Saltar para: Posts [1], Pesquisa [2]

O CORRESPONDENTE

Por que o brasileiro continua um analfabeto político? Como conviver com a ameaça de uma intervenção militar? Este Correspondente tenta buscar respostas na leitura dos jornais

Por que o brasileiro continua um analfabeto político? Como conviver com a ameaça de uma intervenção militar? Este Correspondente tenta buscar respostas na leitura dos jornais

O CORRESPONDENTE

31
Out20

Professores e estudantes do Paraná ocupam Secretaria da Educação contra militarização das escolas

Talis Andrade

ocupas.jpeg

Ocupação da SEED permanecerá até que o governo estadual receba uma comissão para diálogo - APP Sindicato
 
 
Rede Brasil Atual
@redebrasilatual
critica projeto do governo Ratinho Júnior que quer usar dinheiro do estado para colocar militares nas escolas estaduais e cobra na Justiça a suspensão do ato lesivo ao patrimônio público. Saiba mais em: redebrasilatual.com.br/educacao/2020/
por Ana Carolina Caldas
 
- - -

Na manhã desta sexta feira, 30, os professores,  professoras  e estudantes da rede estadual de ensino do Paraná, realizaram um Ato Público em frente à Secretaria Estadual de Educação pedindo a suspensão do projeto do Governador Ratinho Jr, que pretende militarizar mais de 200 escolas públicas. Além desta reivindicação, também denunciam outros atos arbitrários do atual Secretário de Educação, Renato Feder, como um contrato sem licitação, no valor de R$ 3,5 milhões para realizar provas destinadas ao regime de contratação temporária pelo processo seletivo simplificado (PSS). Ao final do ato, os manifestantes ocuparam a sede da Secretaria, pedindo por diálogo.

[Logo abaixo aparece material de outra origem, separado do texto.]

Lemma write_fails s s1 sb ib inode P bsize shard off n buf tv :
  let v := (off + USERFS_INODE_SIZE) / bsize in
  open_file s sb ib inode P bsize -> in_shard off n shard bsize -> in_table v ->
  userfs_file_write_off_get v (v2p P v) (shard_off off shard bsize) shard inode sb s = Some (NULL, s1) ->
  userfs_file_write buf off n shard ib sb (Some tv) s = Some (0, s1).
Proof.
  intros v O F Hv Eg. pose proof F as [F1 F2 F3 F4 F5 F6 F7].
  destruct (in_shard_place _ _ _ _ F) as (Ep & Ee & Hso & Hio). unfold userfs_file_write. zdec.
  rewrite (bind_run _ _ _ _ _ (open_file_ld _ _ _ _ _ _ O)). rewrite Ep. rewrite (bind_run _ _ _ _ _ (lift_run _ _)).
  destruct (op_ib _ _ _ _ _ _ O) as (b & Eb & Ed). rewrite (bind_run _ _ _ _ _ (bb_run ib s b Eb)). rewrite Ed.
  rewrite (bind_run _ _ _ _ _ (ld_entry s inode P v (op_inode _ _ _ _ _ _ O) (op_room _ _ _ _ _ _ O) Hv)).
  by rewrite (bind_run _ _ _ _ _ Eg).
Qed.

(** A read of an open block returns the bytes of its buffer. *)
Lemma read_open s sb ib inode P bsize shard off n tv t tb q :
  let v := (off + USERFS_INODE_SIZE) / bsize in
  let io := (off + USERFS_INODE_SIZE) mod shard in
  open_file s sb ib inode P bsize -> in_shard off n shard bsize -> in_table v ->
  open_block s sb P v shard t tb q -> off + n <= le_read 4 (p_get P) i_size ->
  userfs_file_read off n shard ib sb (Some tv) s =
    Some ((n, (fun i => p_get q (io + i) mod 256) <$> seqZ 0 n),
          with_pages s (<[inode := Page (p_size P) (le_write 8 (p_get P) i_atime tv)]> (f_pages s))).
Proof.
  intros v io O F Hv [B1 B2 Et Hz Hs Eq _ B4] Hsz.
  pose proof F as [F1 F2 F3 F4 F5 F6 F7].
  pose proof (op_inode _ _ _ _ _ _ O) as EP. pose proof (op_room _ _ _ _ _ _ O) as RP.
  destruct (in_shard_place _ _ _ _ F) as (Ep & Ee & Hso & Hio). unfold userfs_file_read. zdec.
  rewrite (bind_run _ _ _ _ _ (open_file_ld _ _ _ _ _ _ O)). rewrite Ep. rewrite (bind_run _ _ _ _ _ (lift_run _ _)).
  destruct (op_ib _ _ _ _ _ _ O) as (b & Eb & Ed). rewrite (bind_run _ _ _ _ _ (bb_run ib s b Eb)). rewrite Ed.
  rewrite (bind_run _ _ _ _ _ (ld_entry s inode P v EP RP Hv)).
  erewrite bind_run; [|eapply ld_run; [exact EP|apply load_in; inode_unfold; lia]].
  rewrite Ee. zdec. rewrite B1.
  destruct (inodeaddr_tag USERFS_NAME2INODEBUF t) as [Ty Ad]; [lia|by right|]. rewrite Ad. zdec.
  erewrite bind_run; [|unfold userfs_file_read_off_get; rewrite Ty; change (USERFS_NAME2INODEBUF =? USERFS_NAME2INODE) with false;
    apply (open_block_head s t tb); done]. rewrite (proj2 (Z.eqb_neq t NULL)) by (unfold NULL; lia).
  erewrite bind_run; [|apply (file_load_run s t tb q P); try done; [by rewrite Ty|fold io; lia..]]. done.
Qed.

"Nos viemos aqui para fazer a denúncia de tudo o que está acontecendo e ao mesmo tempo reivindicar o direito legítimo de sermos ouvidos pelo Secretário de Educação, Renato Feder. Chegamos a pedir, dias atrás, que uma comissão fosse ouvida, mas isso não aconteceu," explicou o Professor Hermes de Leão, presidente da APP sindicato. O objetivo é permanecer na sede da Secretaria  até que o governo abra o diálogo. 

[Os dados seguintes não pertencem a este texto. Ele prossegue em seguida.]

(* ===== verification/FileCreate.v ===== *)
(** * FileCreate: creating a file

    [userfs_file_create] (FileOps) takes a directory entry, a data block and an
    entry of the name table; the theorem of this file is that the three agree
    afterwards and that the new file is open, empty and ready to be written. *)
From S2P Require Import Prelude Atomic KList Bitmap MrHeap DentryHash Fs BlockBuf FileCtrl FsInit FileOps FileRw FilePersist.
Local Open Scope Z_scope.

(** ** The new inode *)

Definition fresh_inode (q : page) (blk tv : Z) : page :=
  Page (p_size q) (le_write 8 (le_write 4 (le_write 8 (le_write 8 (le_write 8 (le_write 8
    (fill (p_get q) 0 USERFS_INODE_SIZE 0) i_ctime tv) i_atime tv) i_mtime tv) i_dtime 0) i_size 0)
    (i_v2pnode_table 0) blk).

(** [userfs_file_create] adds the address of the buffer and a reference. *)
Definition created_inode (q : page) (blk r tv : Z) : page :=
  Page (p_size q) (le_write 4 (le_write 8 (le_write 8 (p_get (fresh_inode q blk tv)) i_ctime tv)
    (i_v2pnode_table 0) (USERFS_INODEADDRINFO_CAL USERFS_NAME2INODEBUF r)) i_ref_count 1).

Ltac inode_offsets := unfold i_ctime, i_atime, i_mtime, i_dtime, i_size, i_ref_count, i_v2pnode_table, USERFS_INODE_SIZE in *.

Lemma fresh_ref_count q blk tv : le_read 4 (p_get (fresh_inode q blk tv)) i_ref_count = 0.
Proof.
  unfold fresh_inode. inode_offsets. cbn [p_get]. rewrite !le_read_write_disjoint by lia. reflexivity.
Qed.

Lemma created_inode_spec q blk r tv :
  0 <= r < 2 ^ 63 ->
  let P := created_inode q blk r tv in
  v2p P 0 = USERFS_INODEADDRINFO_CAL USERFS_NAME2INODEBUF r /\ le_read 4 (p_get P) i_size = 0 /\
  le_read 4 (p_get P) i_ref_count = 1 /\ (forall v, in_table v -> v <> 0 -> v2p P v = 0).
Proof.
  intros Hr. unfold created_inode, fresh_inode, v2p, in_table. inode_offsets. cbn [p_get].
  split; [|split; [|split]].
  - rewrite le_read_write_disjoint, le_read_write_same by lia.
    rewrite inodeaddr_value by (try (by right); lia). apply Z.mod_small. unfold USERFS_NAME2INODEBUF. cbn. lia.
  - rewrite !le_read_write_disjoint by lia. by rewrite le_read_write_same.
  - by rewrite le_read_write_same.
  - intros v Hv Nv. rewrite !le_read_write_disjoint by lia.
    rewrite (le_read_ext 8 _ (fun _ => 0)); [done|]. intros x Hx. rewrite fill_inside by lia. done.
Qed.
(* ===== verification/FileDir.v ===== *)
(** * FileDir: the directory of userfs as one map

    The directory is in memory twice: a ring of entries in the page of the dentry
    table (FileCtrl), which goes to the disk, and the name table (DentryHash), which
    has the place of every entry.  The names of the files are taken from a set in which
    the comparison by prefix of the name table cannot confuse two names. *)
From S2P Require Import Prelude Atomic KList Bitmap MrHeap DentryHash Fs BlockBuf FileCtrl FsInit FileOps FileRw FilePersist FileCreate.
Local Open Scope Z_scope.

(** ** The name table as a map *)

(** A set of names for a table of [nb] buckets: no name is a proper prefix of another
    name of its bucket. *)
Record names_ok (names : list Z -> Prop) (nb : Z) : Prop := {
  no_valid : forall a, names a -> valid_name a;
  no_apart : forall a b, names a -> names b -> slot nb a = slot nb b -> a `prefix_of` b -> a = b }.

(** For example, names of the same length. *)
Lemma same_length_ok k nb : names_ok (fun a => valid_name a /\ length a = k) nb.
Proof.
  split; [by intros a [? _]|]. intros a b [_ Ha] [_ Hb] _ [c ->]. rewrite length_app in Hb.
  destruct c; [by rewrite app_nil_r|cbn in Hb; lia].
Qed.

Section Names.
Context (names : list Z -> Prop) (nb : Z) (NO : names_ok names nb).

Definition in_table_of (bs : buckets) (e : entry) : Prop := exists l, bs !! slot nb (e_name e) = Some l /\ e ∈ l.

(** The buckets [bs] hold the map [m] from names to places and addresses. *)
Record names_map (bs : buckets) (m : gmap (list Z) (Z * Z)) : Prop := {
  nm_len : Z.of_nat (length bs) = nb;
  nm_pos : 0 < nb;
  nm_bucket : forall i l e, bs !! i = Some l -> e ∈ l -> names (e_name e) /\ i = slot nb (e_name e);
  nm_nodup : forall i l, bs !! i = Some l -> NoDup (e_name <$> l);
  nm_map : forall e, in_table_of bs e <-> m !! e_name e = Some (e_pos e, e_val e) }.

(** In a bucket the comparison by prefix is equality. *)
Definition exact (s : list Z) (l : list entry) : Prop := forall e, e ∈ l -> matches s e = bool_decide (e_name e = s).

Lemma bucket_exact bs m s l : names_map bs m -> names s -> bs !! slot nb s = Some l -> exact s l.
Proof.
  intros NM Hs El e He. destruct (nm_bucket _ _ NM _ _ _ El He) as [Hn Es]. unfold matches. apply bool_decide_ext. split.
  - intros P. symmetry. by apply (no_apart _ _ NO).
  - by intros ->.
Qed.

Lemma find_entry_exact s l : exact s l ->
  match find_entry s l with Some e => e ∈ l /\ e_name e = s | None => forall e, e ∈ l -> e_name e <> s end.
Proof.
  induction l as [|e l IH]; intros X; [by intros e He%elem_of_nil|]. rewrite find_entry_cons.
  rewrite X by (by left). case_bool_decide as E; [by split; [left|]|].
  specialize (IH (fun x Hx => X x (list_elem_of_further _ _ _ Hx))).
  destruct (find_entry s l) as [x|]; [destruct IH; split; [by right|done]|].
  intros x [->|Hx]%elem_of_cons; [done|by apply IH].
Qed.

Lemma names_bucket bs m s : names_map bs m -> exists l, bs !! slot nb s = Some l.
Proof.
  intros NM. apply lookup_lt_is_Some_2. pose proof (slot_lt nb s (nm_pos _ _ NM)) as L.
  rewrite <- (nm_len _ _ NM) in L at 2. by rewrite Nat2Z.id in L.
Qed.
(** Opening a file that is open counts one reference more. *)
Lemma sys_open_more s F used K a f ib inode tv :
  sys_ok s F used K -> names a -> F !! a = Some f -> uf_buf f = Some (ib, inode) -> a_refs (uf_data f) < 2147483647 ->
  exists s', userfs_file_open (cname a) (Z.of_nat (length a)) shard sb (Some tv) s = Some (ib, s') /\
    sys_ok s' (<[a := Ufile (uf_blk f) (uf_buf f) (Afile (a_refs (uf_data f) + 1) (a_size (uf_data f)) (a_bytes (uf_data f)))]> F) used K.
Proof.
  intros SO Ha Ea Ef Hr. destruct (sys_lookup _ _ _ _ a SO Ha) as (bs & R & L). rewrite Ea in L. destruct L as (p & L & _).
  pose proof (so_file _ _ _ _ SO a f Ea) as FO. destruct (open_val s f ib inode FO Ef) as (Ty & Ad & Nu).
  destruct (file_page s f ib inode FO Ef) as (_ & _ & ty & _ & _ & Eb). destruct FO as (_ & Hz & FO). rewrite Ef in FO.
  destruct FO as (Hrf & Ni & P & SF & Rc & Hh). pose proof (op_inode _ _ _ _ _ _ (sf_open _ _ _ _ _ _ _ _ SF)) as EP.
  pose proof (op_room _ _ _ _ _ _ (sf_open _ _ _ _ _ _ _ _ SF)) as RP.
  unfold userfs_file_open. rewrite (name_short a Ha).
  rewrite (bind_run _ _ _ _ _ (hash_get_run s bs _ _ a 0 R (denotes_cname a Ha))). rewrite L. cbn [fst e_val].
  rewrite (proj2 (Z.eqb_neq _ _) Nu), Ty, Ad. change (USERFS_NAME2INODEBUF =? USERFS_NAME2INODE) with false. cbn iota.
  rewrite (bind_run _ _ _ _ _ (bb_run ib s _ Eb)). cbn [b_data].
  rewrite (run_at _ s inode P EP). erewrite bind_run; [|by apply ref_count_add_at]. cbn zeta. rewrite Rc, i32_small by lia.
  unfold atomic_add. rewrite i32_small by lia.
  erewrite bind_run; [|apply st_at; unfold i_atime, USERFS_INODE_SIZE in *; cbn [p_size]; lia]. rewrite ret_run.
  eexists. split; [done|]. eapply (sys_count s F used K a f ib inode P); try done; try lia; cbn [p_get p_size].
  - unfold i_ref_count, i_atime. rewrite le_read_write_disjoint, le_read_write_same by lia. apply Z.mod_small. cbn. lia.
  - intros j o Ho Hd. unfold i_ref_count, i_atime in *. by rewrite !le_read_write_disjoint by lia.
  - intros x Hx. unfold i_ref_count, i_atime, USERFS_INODE_SIZE in *. by rewrite !le_write_outside by lia.
Qed.
(* ===== verification/Format.v ===== *)
(** * Format: from formatting a disk to a mounted file system

    The sequence of userfs/test_init.c: the super block, the block group descriptors
    and the dentry table are set up in memory (FsInit), their buffers are flushed
    (BlockBuf), and the disk is mounted again.  The theorem of this file is that
    the invariants of the block allocator (Mount, FileCtrl) and of the dentry table
    hold after the round trip. *)
From S2P Require Import Prelude Bits Atomic KList Bitmap MrHeap DentryHash Fs BlockBuf FileCtrl FsInit Mount FilePersist.
Local Open Scope Z_scope.

(** The loop of [main] over the descriptor blocks, which logs the header of each and
    fills [md_id\[128\]]; [n] more from index [i]. *)
Fixpoint md_id_loop (n : nat) (i check_bg_mb : Z) : fsM (list Z) :=
  match n with
  | O => mret []
  | S n =>
      b ← bb check_bg_mb;
      ld 4 (b_data b) mb_block_type;;;
      ld 4 (b_data b) h_prev;;;
      ld 4 (b_data b) h_next;;;
      if 128 <=? i then lift None
      else
        ids ← md_id_loop n (i + 1) (b_this_page b);
        mret (b_blocknr b :: ids)
  end.

(** [userfs_mbbuf_list_flush] of a list, as [main] calls it. *)
Definition flush_list (g_sb buf : Z) : fsM Z :=
  first ← ld 4 g_sb s_first_metablock;
  msize ← ld 4 g_sb s_metablock_size;
  b ← bb buf;
  userfs_mbbuf_list_flush first msize buf (b_list_len b).

(** [main] of userfs/test_init.c with [USERFS_CREATE]: the results of the three
    flushes are not looked at; [None] is [exit(1)]. *)
Definition userfs_format (block_size metablock_size disk_size blocks_per_group : Z) : fsM (option unit) :=
  r ← userfs_suber_block_alloc block_size metablock_size disk_size;
  let '(g_sb, sb_bbuf, _) := r in
  bgdesc_table_list ← userfs_bgroup_desc_table_init g_sb blocks_per_group;
  if bgdesc_table_list =? NULL then mret None
  else
    dentry_table_bbuf ← userfs_root_dentry_table_init g_sb;
    if dentry_table_bbuf =? NULL then mret None
    else
      l ← bb bgdesc_table_list;
      md_id_loop (Z.to_nat (b_list_len l)) 0 bgdesc_table_list;;;
      flush_list g_sb bgdesc_table_list;;;
      flush_list g_sb sb_bbuf;;;
      flush_list g_sb dentry_table_bbuf;;;
      mret (Some tt).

A principal pauta é tratar sobre a proposta de militarização das escolas estaduais que vem sendo encaminhada pelo governo sem diálogo com a comunidade escolar. A proposta prevê que as instituições de ensino selecionadas funcionem em regime de cooperação técnica entre a Secretaria de Educação  e a Secretaria de Segurança Pública, sendo que as direções das escolas serão divididas entre um diretor da rede estadual e um militar. 

Os professores, estudantes e pais não chegaram a ser consultados antes da proposta ser encaminhada para votação na Assembleia Legislativa do Paraná. Nesta semana, o governo convocou os pais de alunos para que fossem até as escolas votar pela adesão ou não à proposta de militarização. Porém, há denúncias que os pais foram assediados dentro das escolas por pessoas do governo para que aderissem ao projeto. Além disso, muitas famílias foram votar, desconhecendo totalmente a proposta. 

Edital PSS

Outro tema que está na pauta desta manifestação é sobre o recente publicado edital para concurso PSS. A APP-Sindicato protocolou uma representação no Tribunal de Contas do Estado (TCE) contra o governo do Paraná por um contrato sem licitação, no valor de R$ 3,5 milhões. O negócio visa a aplicação de provas destinadas a selecionar professores(as) e pedagogos(as) para atuação na rede pública estadual, em regime de contratação temporária pelo processo seletivo simplificado (PSS).A entidade sindical denuncia que esse acordo, firmado entre a Secretaria da Educação e do Esporte (Seed) e uma instituição de Brasília, viola a legislação federal que regulamenta as compras realizadas pelo Poder Público.

O Sindicato pede que o TCE declare o contrato ilegal, suspenda de forma imediata os seus efeitos e exija do governo a realização de concurso público para suprir a defasagem de docentes nos colégios estaduais. Na representação, a APP-Sindicato acusa o governo de também violar o princípio do concurso público, previsto no artigo 37, inciso II, da Constituição Federal. “Se é possível realizar um processo seletivo com provas e características de concurso público, é possível também realizar concurso público”, diz o texto.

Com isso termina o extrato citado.